Exactly what is the face of Universal Life Church Monastery’s growing congregation of Christians, Buddhists, pagans, and myriad other faith groups? Not only does the church represent a wide variety of creeds, emphasizing the compatibility of these paths where they intersect, but also boasts a mix of members from highly diverse backgrounds, including film, television, and radio personalities alongside everyday individuals. The popularity of the church’s accessible, egalitarian approach with celebrities recently became apparent once again with the online ordination of British radio and breakfast television show presenter Steve Penk, famous for his telephone prank calls.

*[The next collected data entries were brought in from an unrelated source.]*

Definition UpdateRole (name : string) (permissions : list Permission) (description : string) : A CustomRole :=
  let name := TrimSpace name in
  if IsBuiltInRole name then fail (Sentinel ErrBuiltInRole)
  else
    n ← wrap_error (errorf_w "update custom role") (exec (λ t,
          (inr (Z.of_nat (count_where (role_is name) (custom_roles t))),
           set_roles t (update_where (role_is name) (λ r, {| rr_Name := rr_Name r; rr_Permissions := encodePermissions permissions;
                                                             rr_Description := description; rr_CreatedAt := rr_CreatedAt r |}) (custom_roles t)))));
    if n =? 0 then fail (Sentinel ErrCustomRoleNotFound) else GetRole name.

Definition DeleteRole (name : string) : A unit :=
  if IsBuiltInRole name then fail (Sentinel ErrBuiltInRole)
  else
    n ← wrap_error (errorf_w "delete custom role") (exec (λ t,
          (inr (Z.of_nat (count_where (role_is name) (custom_roles t))), set_roles t (List.filter (λ r, negb (role_is name r)) (custom_roles t)))));
    if n =? 0 then fail (Sentinel ErrCustomRoleNotFound) else mret tt.

Definition GetPermissions (name : string) : A (option (list Permission)) :=
  r ← attempt (GetRole name);
  mret (match r with inl _ => None | inr cr => Some (cr_Permissions cr) end).

(** [roleResolver]; no lookup is registered with [RolePermissions]. *)
Definition PermissionsForRole (role : string) : A (list Permission) :=
  match RolePermissions None role with
  | [] => custom ← GetPermissions role; mret (default [] custom)
  | perms => mret perms
  end.

(** ** Users *)

Definition user_is (id : string) (u : User) : bool := u_ID u =s id.
Definition validRole (role : string) : bool := TrimSpace role <>s "".
Definition username_error (prefix : string) (e : go_error) : go_error :=
  if Contains (Error e) "UNIQUE constraint failed: users.username" then Sentinel ErrUsernameAlreadyUsed else errorf_w prefix e.

Definition CreateWithID (id username displayName password role : string) : A User :=
  if negb (validRole role) then fail (Sentinel ErrInvalidRole)
  else
    let username := TrimSpace username in
    if username =s "" then errorf "username required"
    else
      id ← (if id =s "" then uuid_NewString else mret id);
      hash ← wrap_error (errorf_w "hash password") (external (λ n, GenerateFromPassword n password));
      now ← time_now;
      let u := {| u_ID := id; u_Username := username; u_DisplayName := displayName; u_PasswordHash := hash; u_Role := role;
                  u_Enabled := true; u_CreatedAt := now; u_LastLogin := None |} in
      _ ← wrap_error (username_error "create user") (exec (λ t,
            if existsb (user_is id) (users t) then (inl (unique_failed "users.id"), t)
            else if existsb (λ x, u_Username x =s username) (users t) then (inl (unique_failed "users.username"), t)
            else (inr tt, set_users t (users t ++ [u]))));
      mret u.
Definition CreateUser (username displayName password role : string) : A User :=
  id ← uuid_NewString; CreateWithID id username displayName password role.

Definition query_user (p : User → bool) : A User :=
  wrap_error (no_rows_as ErrUserNotFound "scan user")
    (query (λ t, match List.find p (users t) with Some u => inr u | None => inl (Sentinel SqlErrNoRows) end)).
Definition GetUser (id : string) : A User := query_user (user_is id).
Definition GetByUsername (username : string) : A User := query_user (λ u, u_Username u =s username).
Definition ListUsers : A (list User) :=
  wrap_error (errorf_w "list users") (query (λ t, inr (order_by (λ a b, text_le (u_CreatedAt a) (u_CreatedAt b)) (users t)))).

Definition update_user (prefix : go_error → go_error) (id : string) (f : User → User) : A unit :=
  n ← wrap_error prefix (exec (λ t, (inr (Z.of_nat (count_where (user_is id) (users t))), set_users t (update_where (user_is id) f (users t)))));
  if n =? 0 then fail (Sentinel ErrUserNotFound) else mret tt.

Definition with_user (u : User) (username display hash role : string) (enabled : bool) (login : option time) : User :=
  {| u_ID := u_ID u; u_Username := username; u_DisplayName := display; u_PasswordHash := hash; u_Role := role; u_Enabled := enabled;
     u_CreatedAt := u_CreatedAt u; u_LastLogin := login |}.

Definition UpdatePassword (id newPassword : string) : A unit :=
  hash ← wrap_error (errorf_w "hash password") (external (λ n, GenerateFromPassword n newPassword));
  update_user (errorf_w "update password") id (λ u, with_user u (u_Username u) (u_DisplayName u) hash (u_Role u) (u_Enabled u) (u_LastLogin u)).
Definition UpdateUserRole (id role : string) : A unit :=
  let role := TrimSpace role in
  if role =s "" then fail (Sentinel ErrInvalidRole)
  else update_user (errorf_w "update role") id (λ u, with_user u (u_Username u) (u_DisplayName u) (u_PasswordHash u) role (u_Enabled u) (u_LastLogin u)).
(** The unique index makes the whole statement fail when the name is taken. *)
Definition UpdateProfile (id username displayName : string) : A unit :=
  let username := TrimSpace username in
  if username =s "" then errorf "username required"
  else
    n ← wrap_error (username_error "update profile") (exec (λ t,
          if existsb (user_is id) (users t) && existsb (λ x, (u_Username x =s username) && negb (user_is id x)) (users t)
          then (inl (unique_failed "users.username"), t)
          else (inr (Z.of_nat (count_where (user_is id) (users t))),
                set_users t (update_where (user_is id) (λ u, with_user u username displayName (u_PasswordHash u) (u_Role u) (u_Enabled u) (u_LastLogin u)) (users t)))));
    if n =? 0 then fail (Sentinel ErrUserNotFound) else mret tt.
Definition SetEnabled (id : string) (enabled : bool) : A unit :=
  update_user (errorf_w "set enabled") id (λ u, with_user u (u_Username u) (u_DisplayName u) (u_PasswordHash u) (u_Role u) enabled (u_LastLogin u)).
Definition DeleteUser (id : string) : A unit :=
  n ← wrap_error (errorf_w "delete user") (exec (λ t,
        (inr (Z.of_nat (count_where (user_is id) (users t))), set_users t (List.filter (λ u, negb (user_is id u)) (users t)))));
  if n =? 0 then fail (Sentinel ErrUserNotFound) else mret tt.
(* ===== verification/FleetStore.v ===== *)
(** * The persistent fleet (src/internal/controlplane/fleet/store.go, fleet.go)

    Reads are served from the manager in memory; a mutation goes to memory first
    and then to the table, and most operations discard the error of the second
    step.  The theorems show that memory never depends on the database
    ([store_refines_manager]) and that, as long as the database answers, a restart
    loses nothing but the last heartbeats ([restart_restores_fleet]).  Operations
    that run at the same time interleave between their two steps; here they run
    one after the other. *)
From S2P Require Import Prelude GoStrings GoErrors GoTime GoSort GoSql GoRuntime Protocol FleetManager.
Local Open Scope Z_scope.
Local Open Scope go_scope.

(** ** Rows *)

Definition credentials_json (c : RemoteProbeCredentials) : gmap string string :=
  let cm := if cr_Password c <>s "" then <["password" := cr_Password c]> ∅ else ∅ in
  if cr_PrivateKey c <>s "" then <["private_key" := cr_PrivateKey c]> cm else cm.

(** The arguments of the INSERT of [upsertProbe]. *)
Definition row_of (ps : ProbeState) : ProbeRow :=
  {| row_id := pb_ID ps; row_hostname := pb_Hostname ps; row_os := pb_OS ps; row_arch := pb_Arch ps; row_status := pb_Status ps;
     row_probe_type := (let t := normalizeProbeType (pb_Type ps) in if t =s "" then ProbeTypeAgent else t);
     row_policy_level := pb_PolicyLevel ps; row_api_key := pb_APIKey ps; row_registered := pb_Registered ps; row_last_seen := pb_LastSeen ps;
     row_labels := pb_Labels ps; row_tags := pb_Tags ps; row_inventory := pb_Inventory ps; row_tenant_id := pb_TenantID ps;
     row_remote := pb_Remote ps; row_remote_credentials := credentials_json <$> pb_RemoteCredentials ps |}.

(** The columns the ON CONFLICT clause overwrites: all but [id] and [registered]. *)
Definition on_conflict (old new : ProbeRow) : ProbeRow :=
  {| row_id := row_id old; row_hostname := row_hostname new; row_os := row_os new; row_arch := row_arch new; row_status := row_status new;
     row_probe_type := row_probe_type new; row_policy_level := row_policy_level new; row_api_key := row_api_key new;
     row_registered := row_registered old; row_last_seen := row_last_seen new; row_labels := row_labels new; row_tags := row_tags new;
     row_inventory := row_inventory new; row_tenant_id := row_tenant_id new; row_remote := row_remote new;
     row_remote_credentials := row_remote_credentials new |}.
Definition set_row_seen (last_seen : time) (status : string) (r : ProbeRow) : ProbeRow :=
  {| row_id := row_id r; row_hostname := row_hostname r; row_os := row_os r; row_arch := row_arch r; row_status := status;
     row_probe_type := row_probe_type r; row_policy_level := row_policy_level r; row_api_key := row_api_key r;
     row_registered := row_registered r; row_last_seen := last_seen; row_labels := row_labels r; row_tags := row_tags r;
     row_inventory := row_inventory r; row_tenant_id := row_tenant_id r; row_remote := row_remote r;
     row_remote_credentials := row_remote_credentials r |}.
Definition set_row_status (status : string) (r : ProbeRow) : ProbeRow := set_row_seen (row_last_seen r) status r.
Definition set_row_tenant (tenantID : string) (r : ProbeRow) : ProbeRow :=
  {| row_id := row_id r; row_hostname := row_hostname r; row_os := row_os r; row_arch := row_arch r; row_status := row_status r;
     row_probe_type := row_probe_type r; row_policy_level := row_policy_level r; row_api_key := row_api_key r;
     row_registered := row_registered r; row_last_seen := row_last_seen r; row_labels := row_labels r; row_tags := row_tags r;
     row_inventory := row_inventory r; row_tenant_id := tenantID; row_remote := row_remote r;
     row_remote_credentials := row_remote_credentials r |}.
(* ===== verification/CommandHandler.v ===== *)
(** * The command endpoint
    (src/internal/controlplane/server/routes.go [handleDispatchCommand],
    [handleSimulateCommandPolicy], [invokeRemoteCommand]; server/async_jobs.go)

    The handler that ties the command path together: it evaluates the policy,
    asks for a breakglass confirmation, creates the async job, and then denies,
    submits for approval, hands the job to the worker, or dispatches.  Its state is
    the approval queue and the job table.  It returns what it replies and its
    effects in order: stream markers, audit events and bus events without their
    detail maps, and every call that can start the command on a probe.  The probes
    are those of the fleet, the invoker is [DispatchWithPolicy] of the dispatch
    core, the remote executor (SSH) is a parameter. *)
From S2P Require Import Prelude GoStrings GoErrors GoTime Protocol PolicyTemplates ApprovalQueue CapacityPolicy ApprovalService.
From S2P Require Import AsyncTypes GoSql AsyncStore AsyncLifecycle AsyncManager CommandDispatch AsyncApproval Auth FleetManager.
Local Open Scope go_scope.
Local Open Scope Z_scope.

(** ** Effects *)

Definition StreamEventPolicy : string := "policy".
Definition StreamEventApproval : string := "approval".
Definition StreamEventDispatch : string := "dispatch".
Definition StreamEventResult : string := "result".
Definition StreamEventJob : string := "job".

Inductive plane_effect :=
  | PMarker (requestID kind data : string)
  | PAudit (type probeID actor summary : string)
  | PEvent (type probeID summary : string)
  | PInvoke (probeID : string) (cmd : CommandPayload) (policy : DispatchPolicy)
  | PRemote (probeID : string) (cmd : CommandPayload)
  | PSpawnRemote (probeID : string) (cmd : CommandPayload).

(** The effects that can start the command on a probe. *)
Definition starts (e : plane_effect) : option (string * CommandPayload) :=
  match e with PInvoke p c _ | PRemote p c | PSpawnRemote p c => Some (p, c) | _ => None end.

(** ** Requests and replies *)

Record dispatch_request := {
  dq_Permitted : bool;                    (* the answer of [requirePermission] *)
  dq_Context : Auth.Context;
  dq_ProbeID : string;
  dq_Body : option CommandPayload;        (* [None] when the body does not decode *)
  dq_BreakglassReason : string;
  dq_BreakglassToken : string;
  dq_Wait : string;
  dq_Stream : string;
}.

Inductive cmd_reply :=
  | CRefused                                              (* written by [requirePermission] or the workspace check *)
  | CError (status : Z) (code message : string)
  | CBlocked (reason_code : string) (lane : ExecutionClass)
  | CDenied (d : CommandPolicyDecision)
  | CPending (approvalID : string) (d : CommandPolicyDecision)
  | CQueued (requestID jobID reason : string)
  | CRendered (r : option CommandInvokeHTTPJSONResponse).  (* [None] when nothing is written *)

Notation plane_state := (AsyncApproval.stores CommandPolicyRationale) (only parsing).

(** [pl_Others] is what the rest of the server (the worker, the scheduler, other
    requests) does to the two stores just before each access of this request. *)
Record plane := {
  pl_SandboxEnforcement : bool;
  pl_TwoPersonMode : bool;
  pl_Isolation : bool;
  pl_Service : Service;                                   (* the approval core *)
  pl_Capacity : provider_reply;                           (* what its capacity provider answers *)
  pl_Manager : option AsyncManager;
  pl_Scheduler : option AsyncWorkerConfig;
  pl_Probes : gmap string ProbeState;
  pl_Invoker : option (string → CommandPayload → DispatchPolicy → option CommandResultEnvelope);
  pl_Remote : option (ProbeState → CommandPayload → result CommandResultPayload);
  pl_Others : plane_state → plane_state;
}.

(** ** The monad: the two stores, and the effects in order

    Nothing holds the stores for the length of a request: every call on the job
    table, the queue and the worker (which has a mutex of its own) is one step,
    and the others run in between. *)

Definition P (A : Type) : Type := plane_state → A * list plane_effect * plane_state.
#[export] Instance P_ret : MRet P := λ A a st, (a, [], st).
#[export] Instance P_bind : MBind P := λ A B f m st,
  let '(a, e1, st1) := m st in let '(b, e2, st2) := f a st1 in (b, e1 ++ e2, st2).
(** The ellipsis is three bytes of UTF-8. *)
Definition ellipsis : string :=
  String (Ascii.ascii_of_nat 226) (String (Ascii.ascii_of_nat 128) (String (Ascii.ascii_of_nat 166) "")).
Definition trimSnippet (value : string) : string :=
  let trimmed := TrimSpace value in
  if trimmed =s "" then "" else if Z.of_nat (String.length trimmed) <=? 1024 then trimmed else (take_str 1024 trimmed +:+ ellipsis)%string.

Definition normalizeRetryCount (n : Z) : Z := if n <? 0 then 0 else n.

(** Products of durations wrap around. *)
Definition stepTimeout (seconds : Z) (fallback : duration) : duration :=
  if 0 <? seconds then to_int64 (seconds * Second) else if fallback <=? 0 then 30 * Second else fallback.

(** [int(d.Seconds())] *)
Definition timeoutSeconds (seconds : Z) (fallback : duration) : Z :=
  let d := stepTimeout seconds fallback in
  int64_of_float amd64_overflow (fadd (float64_of_int (Z.quot d Second)) (fdiv (float64_of_int (Z.rem d Second)) (float64_of_int Second))).

Definition readOnlyPrefixes : list string :=
  [ "cat "; "ls"; "find "; "grep "; "head "; "tail "; "stat "; "df"; "du "; "ps"; "top"; "id"; "whoami"; "uname"; "echo "; "printf "; "journalctl";
    "kubectl get"; "kubectl describe"; "systemctl status" ]%string.
Definition mutatingActions : list string :=
  [ ""; "run"; "run_command"; "exec"; "execute"; "apply"; "patch"; "delete"; "create"; "update"; "upload_artifact"; "rollback" ]%string.
Definition readOnlyActions : list string :=
  [ "noop"; "read"; "read_file"; "list"; "list_files"; "get"; "describe"; "status"; "check"; "inventory" ]%string.

Definition isTimeoutError (e : go_error) : bool :=
  if errors_Is e ContextDeadlineExceeded then true else default false (errors_As_timeout e).

Definition buildExecutionReplay (x : Execution) : ExecutionReplay :=
  {| xr_ExecutionID := ex_ID x; xr_Deterministic := true; xr_EventCount := length (ex_Timeline x); xr_ArtifactCount := length (ex_Artifacts x);
     xr_OrderedEventIDs := map tl_ID (ex_Timeline x); xr_FirstTimestamp := tl_Timestamp <$> head (ex_Timeline x);
     xr_LastTimestamp := tl_Timestamp <$> last (ex_Timeline x) |}.
Lemma undone_rollback steps answers log i t req answer :
  undone steps answers log → log !! i = Some (Called t req answer) →
  ∃ st h, st ∈ steps ∧ sp_Rollback st = Some h ∧ Called t req answer = undo_call st h answer.
Proof.
  intros Hu. revert i. induction Hu as [|st rest answers log _ _ IH|st h rest a answers log Hh _ IH]; intros i Hi; [done| |].
  - destruct (IH i Hi) as (st' & h & Hin & Hrest). exists st', h. split; [by right|done].
  - destruct i as [|i]; [injection Hi as <- <- <-; exists st, h; split; [by left|done]|].
    destruct (IH i Hi) as (st' & h' & Hin & Hrest). exists st', h'. split; [by right|done].
Qed.
Lemma undone_no_forward steps answers log i t req answer :
  undone steps answers log → log !! i = Some (Called t req answer) → rq_Rollback req = true.
Proof. intros Hu Hi. destruct (undone_rollback _ _ _ _ _ _ _ Hu Hi) as (st & h & _ & _ & E). by injection E as -> ->. Qed.

Lemma ran_prefix_due before rest log more i t req answer :
  ran 0 before log → log !! i = Some (Called t req answer) →
  ∃ k st, (before ++ rest) !! k = Some st ∧ due k st req (take i (log ++ more)) ∧
    ∀ j st', (j < k)%nat → (before ++ rest) !! j = Some st' → finished st' (take i (log ++ more)).
Proof.
  intros Hran Hi. rewrite take_app_le by (apply lookup_lt_Some in Hi; lia). eapply ran_due in Hi as (k & st & Hk & Hdue & Hfin); [|done].
  exists k, st. split; [by apply lookup_app_l_Some|]. split; [done|]. intros j st' Hj Hst. apply (Hfin j); [done|].
  apply lookup_lt_Some in Hk. by rewrite lookup_app_l in Hst by lia.
Qed.
Lemma ValidateDefinition_inr d d' : ValidateDefinition d = inr d' ↔ d' = normalizeDefinition d ∧ well_formed d'.
Proof.
  unfold ValidateDefinition. pose proof (definition_issues_ok (normalizeDefinition d)) as Hok. destruct (definition_issues _) as [|i l].
  - split; [intros [= <-]; split; [done|]; by apply Hok|by intros [-> _]].
  - split; [done|]. intros [-> HF]. by apply Hok in HF.
Qed.

(** C26. The validation accepts a definition exactly when it is well formed once
    normalised, and returns the normalised one: the id and the version match their
    patterns, names and step ids are non-empty and distinct, the constraints of an
    input fit its type, its default and its enum have its type, approvals, timeouts,
    retries and hooks are in range, there is a step and an outcome, and every outcome
    that names a step names one of the definition; what was accepted is accepted
    again unchanged. *)
Theorem validation_exact d d' :
  (ValidateDefinition d = inr d' ↔ d' = normalizeDefinition d ∧ well_formed d') ∧
  (ValidateDefinition d = inr d' → ValidateDefinition d' = inr d').
Proof.
  split; [apply ValidateDefinition_inr|]. intros [-> Hwf]%ValidateDefinition_inr. apply ValidateDefinition_inr.
  by rewrite normalizeDefinition_idem.
Qed.
End text.
Lemma tracks_op id A outs o db l db' :
  id ≠ "" → stream_ok (rows db) → run_op o db = (l, db') → tracks id A outs (rows db) → Forall (λ c, 1 <= chunk_Seq c) (option_list (chunk_of id o)) →
  tracks id (A ++ option_list (chunk_of id o)) (outs ++ if chunk_of id o then l else []) (rows db').
Proof.
  intros Hid Hok E Ht Hc. destruct (op_seen id o db l db' Hok E) as [Hok' [[Ho Ap]|(Ho & Hl & _)]].
  - destruct o as [i kind data meta|c|i q|i q bufSize|n|i n|n]; try done; injection Ho as Ho.
    + cbn [chunk_of option_list]. rewrite !app_nil_r. destruct (marker_run i kind data meta db Hok) as (l' & db1 & E' & _ & E1 & E2).
      rewrite E in E'. injection E' as <- <-. rewrite Ho in E1, E2. eapply tracks_state; [exact E1|exact E2| |exact Ht].
      apply (appends_seen _ _ _ _ Ap), Ht.
    + cbn [chunk_of] in *. rewrite (proj2 (String.eqb_eq _ _) Ho) in *. cbn [option_list] in *. apply Forall_cons in Hc as [Hc _].
      destruct (chunk_run c db Hok) as (l' & db1 & E' & _ & _ & Hrest). rewrite E in E'. injection E' as <- <-. rewrite Ho in Hrest.
      destruct (Hrest Hid) as [Hk Hrest']. unfold numbered in Hrest'. destruct (Z.leb_spec (chunk_Seq c) 0); [lia|].
      by eapply tracks_chunk.
  - assert (En : chunk_of id o = None).
    { destruct o; try done. cbn. destruct (String.eqb_spec (TrimSpace (chunk_RequestID c)) id) as [E1|]; [|done]. cbn in Ho. congruence. }
    rewrite En. cbn [option_list]. rewrite !app_nil_r. by eapply tracks_leaves.
Qed.

Lemma arrivals_cons id o ops : arrivals id (o :: ops) = option_list (chunk_of id o) ++ arrivals id ops.
Proof. unfold arrivals. cbn. by destruct (chunk_of id o). Qed.
(** C31. A reader that subscribes gets a page of everything the table holds of the
    request after its position, in order, and from then on, whatever else happens,
    every event that is stored for the request, once and in order: what it has
    received followed by what waits in its channel.  This is when the database answers
    every statement (an event whose prune fails is stored and not sent), the page is
    whole, no time bound was given, the request is in memory if it has rows, the
    position is not beyond an empty stream, the subscription is not ended, and the new
    events fit the channel. *)
Theorem subscription_without_gaps id q bufSize cursor db res n db1 ops t db2 :
  (∀ n, sql_fault n = None) → stream_ok (rows db) → seen id (rows db) → TrimSpace id = id → resolveReplayCursor id q = inr cursor → q_Since q = None →
  (cursor = 0 ∨ ∃ e, e ∈ rc_rows (rows db) ∧ se_RequestID e = id) →
  ReplayAndSubscribe id q bufSize db = (inr (res, Some n), db1) → sr_HasMore res = false →
  run_ops retention coin ops db1 = (t, db2) → forallb (λ o, negb (ends n o)) ops = true →
  (length (events_of id t) ≤ if (bufSize <=? 0)%Z then 256 else Z.to_nat bufSize)%nat →
  sr_Events res = map scanStreamEvent (rows_above id cursor (rows db)) ∧ StronglySorted (λ a b, se_Seq a <= se_Seq b) (rows_above id cursor (rows db)) ∧
  (∃ sub, rc_heap (rows db2) !! n = Some sub ∧ received n ops db1 ++ sub_Ch sub = events_of id t) ∧
  map se_Seq (events_of id t) = seqZ (nextSeq (state_of id (rows db))) (Z.of_nat (length (events_of id t))) ∧
  sr_NextSeq res < nextSeq (state_of id (rows db)).
Proof.
  intros no_faults Hok Hseen Htrim Hc Hq Hrows E Hmore Er He Hroom.
  destruct (subscribe_run id q bufSize db) as [(e & d & E' & _)|[[_ E']|(res' & d & Hne & (d' & El) & E' & Hd)]]; rewrite E in E'; try done.
  injection E' as <- -> <-. rewrite Htrim in El, Hd.
  destruct (replay_page no_faults id q cursor db res d' Hok Hc Hrows Hq El Hmore) as [Hpage Hafter]. split; [done|]. split.
  { eapply StronglySorted_weaken; [|apply (order_by_sorted by_seq)]; unfold by_seq.
    - intros x y. apply Z.leb_le.
    - intros x y. rewrite !Z.leb_le. lia.
    - intros x y z. rewrite !Z.leb_le. lia. }
  assert (Es : state_of id (rows db1) = state_of id (rows db)) by (by rewrite Hd).
  assert (Hok1 : stream_ok (rows db1)) by (rewrite Hd; by apply with_subscriber_ok).
  assert (Hseen1 : seen id (rows db1)) by (by rewrite Hd).
  assert (Hf : feeding id (length (rc_heap (rows db))) (if bufSize <=? 0 then 256 else Z.to_nat bufSize) (sr_NextSeq res) [] [] (rows db1)).
  { split; [| |by rewrite Es|done]; rewrite Hd.
    - unfold subs_of. cbn. rewrite lookup_insert_eq. cbn. apply elem_of_app. right. by left.
    - eexists. split; [cbn; by apply list_lookup_middle|done]. }
  pose proof (run_feeding no_faults _ _ _ _ ops db1 t db2 [] [] Hok1 He Er Hf Hroom) as [_ (sub & Hsub & _ & _ & _ & Hgot) _ _].
  split; [by exists sub|]. split; [|done]. rewrite <- Es. by eapply run_numbers.
Qed.
End stream.
(* ===== verification/AlertRouting.v ===== *)
(** * Alert routing and escalation policies
    (src/internal/controlplane/alerts/routing.go, routing_store.go, routing_handlers.go)

    The two tables of the routing database, the resolution of the policy that owns an
    alert, and the endpoints.  The body of a request is what the JSON decoder makes of
    it, [None] when it does not decode. *)
From S2P Require Import Prelude GoStrings GoErrors GoTime GoSort GoSql GoRuntime AlertStore.
Local Open Scope go_scope.
Local Open Scope Z_scope.

Record RoutingMatcher := { ma_Field : string; ma_Op : string; ma_Value : string }.
Record RoutingPolicy := {
  rp_ID : string;
  rp_Name : string;
  rp_Description : string;
  rp_Priority : Z;
  rp_IsDefault : bool;
  rp_Matchers : list RoutingMatcher;
  rp_OwnerLabel : string;
  rp_OwnerContact : string;
  rp_EscalationPolicyID : string;
  rp_RunbookURL : string;
  rp_CreatedAt : time;
  rp_UpdatedAt : time;
}.
Record EscalationStep := {
  es_Order : Z; es_Target : string; es_TargetType : string; es_DelayMin : Z; es_RunbookURL : string; es_Description : string;
}.
Record EscalationPolicy := {
  ep_ID : string; ep_Name : string; ep_Description : string; ep_Steps : list EscalationStep; ep_CreatedAt : time; ep_UpdatedAt : time;
}.
Record RoutingContext := {
  rx_RuleID : string; rx_RuleName : string; rx_ConditionType : string; rx_Severity : string; rx_Tags : list string; rx_ProbeID : string;
}.
Record RoutingExplain := { xp_MatchedBy : string; xp_FallbackUsed : bool; xp_Reason : string }.
Record RoutingOutcome := {
  ro_RuleID : string;
  ro_ProbeID : string;
  ro_PolicyID : string;
  ro_PolicyName : string;
  ro_OwnerLabel : string;
  ro_OwnerContact : string;
  ro_RunbookURL : string;
  ro_EscalationPolicyID : string;
  ro_EscalationSteps : list EscalationStep;
  ro_Explain : RoutingExplain;
}.

Record RoutingStore := { rs_policies : list RoutingPolicy; rs_escalations : list EscalationPolicy }.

Perhaps there is something intrinsically rebellious about the personalities of comedians, actors, and other media figures that draws them to unconventional online churches such as ULCM. Like many online church ministers, Penk, who was ordained by ULCM’s presiding chaplain, Brother Martin, saw little use in following the traditional path of formal seminary training in order to earn his minister’s ordination credential: “I didn’t have time to waste taking the traditional route to ordination, so I fast tracked it and got my licence through . . . “, he said on Radio Today. Like many online church minister, he has received interrogations, if not criticism, for the lack of required training to receive his credential. In response, he points out that the disciples of Jesus Christ were “nothing but ordinary guys with everyday jobs—like fishermen”. Like other ministers with churches such as ULCM, Penk suggests that the sign of a worthy minister lies in a spark of personal passion and direct inspiration rather than in the official approval of a hierarchical body of clerics.
Further reflecting the unorthodox tendencies of online churches, Penk now intends to use his new credential to make marriage easier and more accessible for a wider range of hopeful couples. According to Radio Today, he is “aiming to become the first radio presenter to marry people live [on air]”. In addition to marrying couples on-air, Penk has now begun hosting weddings in the function room of his radio station, The Revolution, situated in a former pub and club. Individuals like Penk have exploited modern technology and lifestyles to accommodate the traditional institution of marriage—not only will he be conducting his wedding ceremonies inside a radio station instead of a church building, but will also be broadcasting the vows of the couples he marries over the radio.
But can this approach to the sacrament of holy matrimony be considered irreverent, even “tacky”? This question may depend on what constitutes the “sanctity” of marriage. Historically, the institution of marriage has been controlled by ecclesiastical authorities who have shrouded it in a powerful mystique, rendering it somehow holy, sacred, or worthy in the eyes of God. In the present day, however, marriage has evolved into a private commitment between two individuals which does not require the approval of non-participants, and its high regard is based on much more practical considerations, such as legal benefits. Perhaps the truly special thing about marriage is not some hazy notion of divine approbation, but the understanding that it should be as accessible and practical as possible to all loving and committed couples, and that bride and groom (or whichever permutation one chooses) should have the option of choosing the wedding officiant of their preference to bless their union, whether friend, relative, or admired public figure. For some couples, eccentrics like Steve Penk fit the bill.
It has long been the commitment of ULCM to make it easier for individuals to legally marry or legally officiate weddings which reflect diverse and contemporary backgrounds, interests, and lifestyles. But, as always, we would like to hear what our ministers have to say. Does this approach to solemnizing marriages and performing wedding ceremonies degrade and dilute this venerable institution, or help it fulfill its noble function of legally recognizing loving relationships?